▸ **Task material**
(* ===== verification/Ids.v ===== *)
(** * ids.rs: generic and typed ids

    An [Id] is an [Arc] around a random uuid: cloning it shares the allocation,
    equality compares the allocation ([Arc::ptr_eq]) and hashing reads the uuid.
    The heap of the live allocations is explicit state. *)
From S2P Require Import Prelude Extern.

(** The address of the allocation an [Id] points to.  An allocation that some
    [Id] still points to is never reused, so the address is the id. *)
Abbreviation Id := positive (only parsing).

Module Ids.
Section ids.
Context {Uuid : Type} `{!UuidCrate Uuid}.

(** The live [Arc<Uuid>] allocations, and how many uuids were drawn. *)
Record Heap : Type := mkHeap { arcs : gmap positive Uuid; drawn : nat }.

Definition unique (h : Heap) : Id * Heap :=
  let uuid := new_v4 (drawn h) in
  let p := fresh (dom (arcs h)) in
  (p, mkHeap (<[p := uuid]> (arcs h)) (S (drawn h))).

Definition clone (i : Id) : Id := i.

Definition eq (i j : Id) : bool := bool_decide (i = j).

(** [Id::hash] on a hasher whose state is the input it was fed. *)
Definition hash (h : Heap) (i : Id) (state : list N) : option (list N) :=
  (λ u, uuid_hash u state) <$> arcs h !! i.

(** [IdOf<T>]: the phantom type carries no data. *)
Record IdOf : Type := mkIdOf { id : Id }.

Definition IdOf_new (i : Id) : IdOf := mkIdOf i.
Definition IdOf_clone (i : IdOf) : IdOf := IdOf_new (clone (id i)).
Definition IdOf_eq (i j : IdOf) : bool := eq (id i) (id j).
Definition IdOf_hash (h : Heap) (i : IdOf) (state : list N) : option (list N) :=
  hash h (id i) state.
Definition IdOf_into (i : IdOf) : Id := id i.
Definition IdOf_as_ref (i : IdOf) : Id := id i.

(** Ids drawn one after the other, all kept alive. *)
Fixpoint draw (n : nat) (h : Heap) : list Id * Heap :=
  match n with
  | O => ([], h)
  | S n =>
    let '(i, h) := unique h in
    let '(l, h) := draw n h in
    (i :: l, h)
  end.

Definition live (h : Heap) (i : Id) : Prop := is_Some (arcs h !! i).

Lemma unique_fresh h : ¬ live h (unique h).1.
Proof.
  unfold live, unique; simpl. rewrite <- elem_of_dom. apply is_fresh.
Qed.

Lemma unique_live h : live (unique h).2 (unique h).1.
Proof. unfold live, unique; simpl. by rewrite lookup_insert_eq. Qed.

Lemma unique_preserves h i : live h i → live (unique h).2 i ∧ arcs (unique h).2 !! i = arcs h !! i.
Proof.
  intros Hi. unfold unique; simpl.
  assert (fresh (dom (arcs h)) ≠ i) as Hne.
  { intros <-. apply (is_fresh (dom (arcs h))). by apply elem_of_dom. }
  unfold live; simpl. by rewrite lookup_insert_ne.
Qed.

Lemma draw_spec n h :
  NoDup (draw n h).1 ∧ Forall (λ i, ¬ live h i) (draw n h).1 ∧ length (draw n h).1 = n.
Proof.
  revert h; induction n as [|n IH]; intros h; cbn [draw]; [repeat constructor|].
  pose proof (unique_fresh h) as Hf. pose proof (unique_live h) as Hl.
  pose proof (unique_preserves h) as Hp. destruct (unique h) as [i h']; cbn [fst snd] in *.
  specialize (IH h'). destruct (draw n h') as [l h'']; cbn [fst snd length] in *.
  destruct IH as (Hnd & Hfresh & <-). rewrite Forall_forall in Hfresh. repeat split.
  - constructor; [|done]. intros Hin. by apply (Hfresh i Hin).
  - constructor; [done|]. apply Forall_forall. intros j Hj Hlive.
    apply (Hfresh j Hj), (Hp j Hlive).
Qed.

Lemma draw_live n h i : live h i → arcs (draw n h).2 !! i = arcs h !! i.
Proof.
  revert h; induction n as [|n IH]; intros h Hi; cbn [draw]; [done|].
  pose proof (unique_preserves h i Hi) as [Hl He]. destruct (unique h) as [j h']; cbn [fst snd] in *.
  rewrite <-He, <-(IH h' Hl). by destruct (draw n h') as [l h''].
Qed.

Lemma draw_lookup n h k i :
  (draw n h).1 !! k = Some i → arcs (draw n h).2 !! i = Some (new_v4 (drawn h + k)).
Proof.
  revert h k; induction n as [|n IH]; intros h k; cbn [draw]; [done|].
  pose proof (unique_live h) as Hl. pose proof (draw_live n (unique h).2 (unique h).1 Hl) as Hd.
  assert (arcs (unique h).2 !! (unique h).1 = Some (new_v4 (drawn h))) as Hu
    by (unfold unique; simpl; by rewrite lookup_insert_eq).
  assert (drawn (unique h).2 = S (drawn h)) as Hn by done.
  destruct (unique h) as [j h']; cbn [fst snd] in *. specialize (IH h').
  destruct (draw n h') as [l h'']; cbn [fst snd] in *.
  destruct k as [|k]; simpl; intros Hk.
  - injection Hk as <-. rewrite Hd, Hu. by rewrite Nat.add_0_r.
  - rewrite (IH k Hk), Hn. f_equal. f_equal. lia.
Qed.

(** C29: ids drawn one after the other are pairwise different and differ from
    every live one, even when the random generator repeats a uuid; each hashes
    the uuid of its own draw, and equal ids hash equally, so that an id is a
    sound key of the hash maps and sets of the program. *)
Theorem drawn_ids_distinct n h p q i j :
  (draw n h).1 !! p = Some i → (draw n h).1 !! q = Some j →
  eq i (clone j) = bool_decide (p = q) ∧ ¬ live h i ∧
  (∀ state, hash (draw n h).2 (clone i) state = Some (uuid_hash (new_v4 (drawn h + p)) state)) ∧
  (eq i j = true → ∀ state, hash (draw n h).2 i state = hash (draw n h).2 j state).
Proof.
  intros Hp Hq. destruct (draw_spec n h) as (Hnd & Hf & _). rewrite Forall_forall in Hf.
  unfold eq, clone, hash. split; [|split; [|split]].
  - apply bool_decide_ext. split; [|naive_solver].
    intros ->. by eapply NoDup_lookup.
  - apply Hf. by eapply list_elem_of_lookup_2.
  - intros state. by rewrite (draw_lookup n h p i Hp).
  - by intros ->%bool_decide_eq_true.
Qed.
End ids.
Arguments Heap : clear implicits.

#[local] Existing Instance Reference.ref_uuid.

(** Three draws of a generator that always gives the same uuid. *)
Lemma drawn_ids_distinct_witness :
  let o := draw 3 (mkHeap ∅ 0) in
  o.1 = [1; 2; 3]%positive ∧ eq 2 3 = false ∧ hash o.2 2 [] = hash o.2 3 [].
Proof.
  split; [reflexivity|]. split; [|reflexivity].
  destruct (drawn_ids_distinct 3 (mkHeap ∅ 0) 1 2 2%positive 3%positive)
    as [H _]; [reflexivity..|exact H].
Defined.
End Ids.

▸ **Brief**
Reproduce the entries exactly as they appear.

▸ **Response for this exercise**
(* ===== verification/Ids.v ===== *)
(** * ids.rs: generic and typed ids

    An [Id] is an [Arc] around a random uuid: cloning it shares the allocation,
    equality compares the allocation ([Arc::ptr_eq]) and hashing reads the uuid.
    The heap of the live allocations is explicit state. *)
From S2P Require Import Prelude Extern.

(** The address of the allocation an [Id] points to.  An allocation that some
    [Id] still points to is never reused, so the address is the id. *)
Abbreviation Id := positive (only parsing).

Module Ids.
Section ids.
Context {Uuid : Type} `{!UuidCrate Uuid}.

(** The live [Arc<Uuid>] allocations, and how many uuids were drawn. *)
Record Heap : Type := mkHeap { arcs : gmap positive Uuid; drawn : nat }.

Definition unique (h : Heap) : Id * Heap :=
  let uuid := new_v4 (drawn h) in
  let p := fresh (dom (arcs h)) in
  (p, mkHeap (<[p := uuid]> (arcs h)) (S (drawn h))).

Definition clone (i : Id) : Id := i.

Definition eq (i j : Id) : bool := bool_decide (i = j).

(** [Id::hash] on a hasher whose state is the input it was fed. *)
Definition hash (h : Heap) (i : Id) (state : list N) : option (list N) :=
  (λ u, uuid_hash u state) <$> arcs h !! i.

(** [IdOf<T>]: the phantom type carries no data. *)
Record IdOf : Type := mkIdOf { id : Id }.

Definition IdOf_new (i : Id) : IdOf := mkIdOf i.
Definition IdOf_clone (i : IdOf) : IdOf := IdOf_new (clone (id i)).
Definition IdOf_eq (i j : IdOf) : bool := eq (id i) (id j).
Definition IdOf_hash (h : Heap) (i : IdOf) (state : list N) : option (list N) :=
  hash h (id i) state.
Definition IdOf_into (i : IdOf) : Id := id i.
Definition IdOf_as_ref (i : IdOf) : Id := id i.

(** Ids drawn one after the other, all kept alive. *)
Fixpoint draw (n : nat) (h : Heap) : list Id * Heap :=
  match n with
  | O => ([], h)
  | S n =>
    let '(i, h) := unique h in
    let '(l, h) := draw n h in
    (i :: l, h)
  end.

Definition live (h : Heap) (i : Id) : Prop := is_Some (arcs h !! i).

Lemma unique_fresh h : ¬ live h (unique h).1.
Proof.
  unfold live, unique; simpl. rewrite <- elem_of_dom. apply is_fresh.
Qed.

Lemma unique_live h : live (unique h).2 (unique h).1.
Proof. unfold live, unique; simpl. by rewrite lookup_insert_eq. Qed.

Lemma unique_preserves h i : live h i → live (unique h).2 i ∧ arcs (unique h).2 !! i = arcs h !! i.
Proof.
  intros Hi. unfold unique; simpl.
  assert (fresh (dom (arcs h)) ≠ i) as Hne.
  { intros <-. apply (is_fresh (dom (arcs h))). by apply elem_of_dom. }
  unfold live; simpl. by rewrite lookup_insert_ne.
Qed.

Lemma draw_spec n h :
  NoDup (draw n h).1 ∧ Forall (λ i, ¬ live h i) (draw n h).1 ∧ length (draw n h).1 = n.
Proof.
  revert h; induction n as [|n IH]; intros h; cbn [draw]; [repeat constructor|].
  pose proof (unique_fresh h) as Hf. pose proof (unique_live h) as Hl.
  pose proof (unique_preserves h) as Hp. destruct (unique h) as [i h']; cbn [fst snd] in *.
  specialize (IH h'). destruct (draw n h') as [l h'']; cbn [fst snd length] in *.
  destruct IH as (Hnd & Hfresh & <-). rewrite Forall_forall in Hfresh. repeat split.
  - constructor; [|done]. intros Hin. by apply (Hfresh i Hin).
  - constructor; [done|]. apply Forall_forall. intros j Hj Hlive.
    apply (Hfresh j Hj), (Hp j Hlive).
Qed.

Lemma draw_live n h i : live h i → arcs (draw n h).2 !! i = arcs h !! i.
Proof.
  revert h; induction n as [|n IH]; intros h Hi; cbn [draw]; [done|].
  pose proof (unique_preserves h i Hi) as [Hl He]. destruct (unique h) as [j h']; cbn [fst snd] in *.
  rewrite <-He, <-(IH h' Hl). by destruct (draw n h') as [l h''].
Qed.

Lemma draw_lookup n h k i :
  (draw n h).1 !! k = Some i → arcs (draw n h).2 !! i = Some (new_v4 (drawn h + k)).
Proof.
  revert h k; induction n as [|n IH]; intros h k; cbn [draw]; [done|].
  pose proof (unique_live h) as Hl. pose proof (draw_live n (unique h).2 (unique h).1 Hl) as Hd.
  assert (arcs (unique h).2 !! (unique h).1 = Some (new_v4 (drawn h))) as Hu
    by (unfold unique; simpl; by rewrite lookup_insert_eq).
  assert (drawn (unique h).2 = S (drawn h)) as Hn by done.
  destruct (unique h) as [j h']; cbn [fst snd] in *. specialize (IH h').
  destruct (draw n h') as [l h'']; cbn [fst snd] in *.
  destruct k as [|k]; simpl; intros Hk.
  - injection Hk as <-. rewrite Hd, Hu. by rewrite Nat.add_0_r.
  - rewrite (IH k Hk), Hn. f_equal. f_equal. lia.
Qed.

(** C29: ids drawn one after the other are pairwise different and differ from
    every live one, even when the random generator repeats a uuid; each hashes
    the uuid of its own draw, and equal ids hash equally, so that an id is a
    sound key of the hash maps and sets of the program. *)
Theorem drawn_ids_distinct n h p q i j :
  (draw n h).1 !! p = Some i → (draw n h).1 !! q = Some j →
  eq i (clone j) = bool_decide (p = q) ∧ ¬ live h i ∧
  (∀ state, hash (draw n h).2 (clone i) state = Some (uuid_hash (new_v4 (drawn h + p)) state)) ∧
  (eq i j = true → ∀ state, hash (draw n h).2 i state = hash (draw n h).2 j state).
Proof.
  intros Hp Hq. destruct (draw_spec n h) as (Hnd & Hf & _). rewrite Forall_forall in Hf.
  unfold eq, clone, hash. split; [|split; [|split]].
  - apply bool_decide_ext. split; [|naive_solver].
    intros ->. by eapply NoDup_lookup.
  - apply Hf. by eapply list_elem_of_lookup_2.
  - intros state. by rewrite (draw_lookup n h p i Hp).
  - by intros ->%bool_decide_eq_true.
Qed.
End ids.
Arguments Heap : clear implicits.

#[local] Existing Instance Reference.ref_uuid.

(** Three draws of a generator that always gives the same uuid. *)
Lemma drawn_ids_distinct_witness :
  let o := draw 3 (mkHeap ∅ 0) in
  o.1 = [1; 2; 3]%positive ∧ eq 2 3 = false ∧ hash o.2 2 [] = hash o.2 3 [].
Proof.
  split; [reflexivity|]. split; [|reflexivity].
  destruct (drawn_ids_distinct 3 (mkHeap ∅ 0) 1 2 2%positive 3%positive)
    as [H _]; [reflexivity..|exact H].
Defined.
End Ids.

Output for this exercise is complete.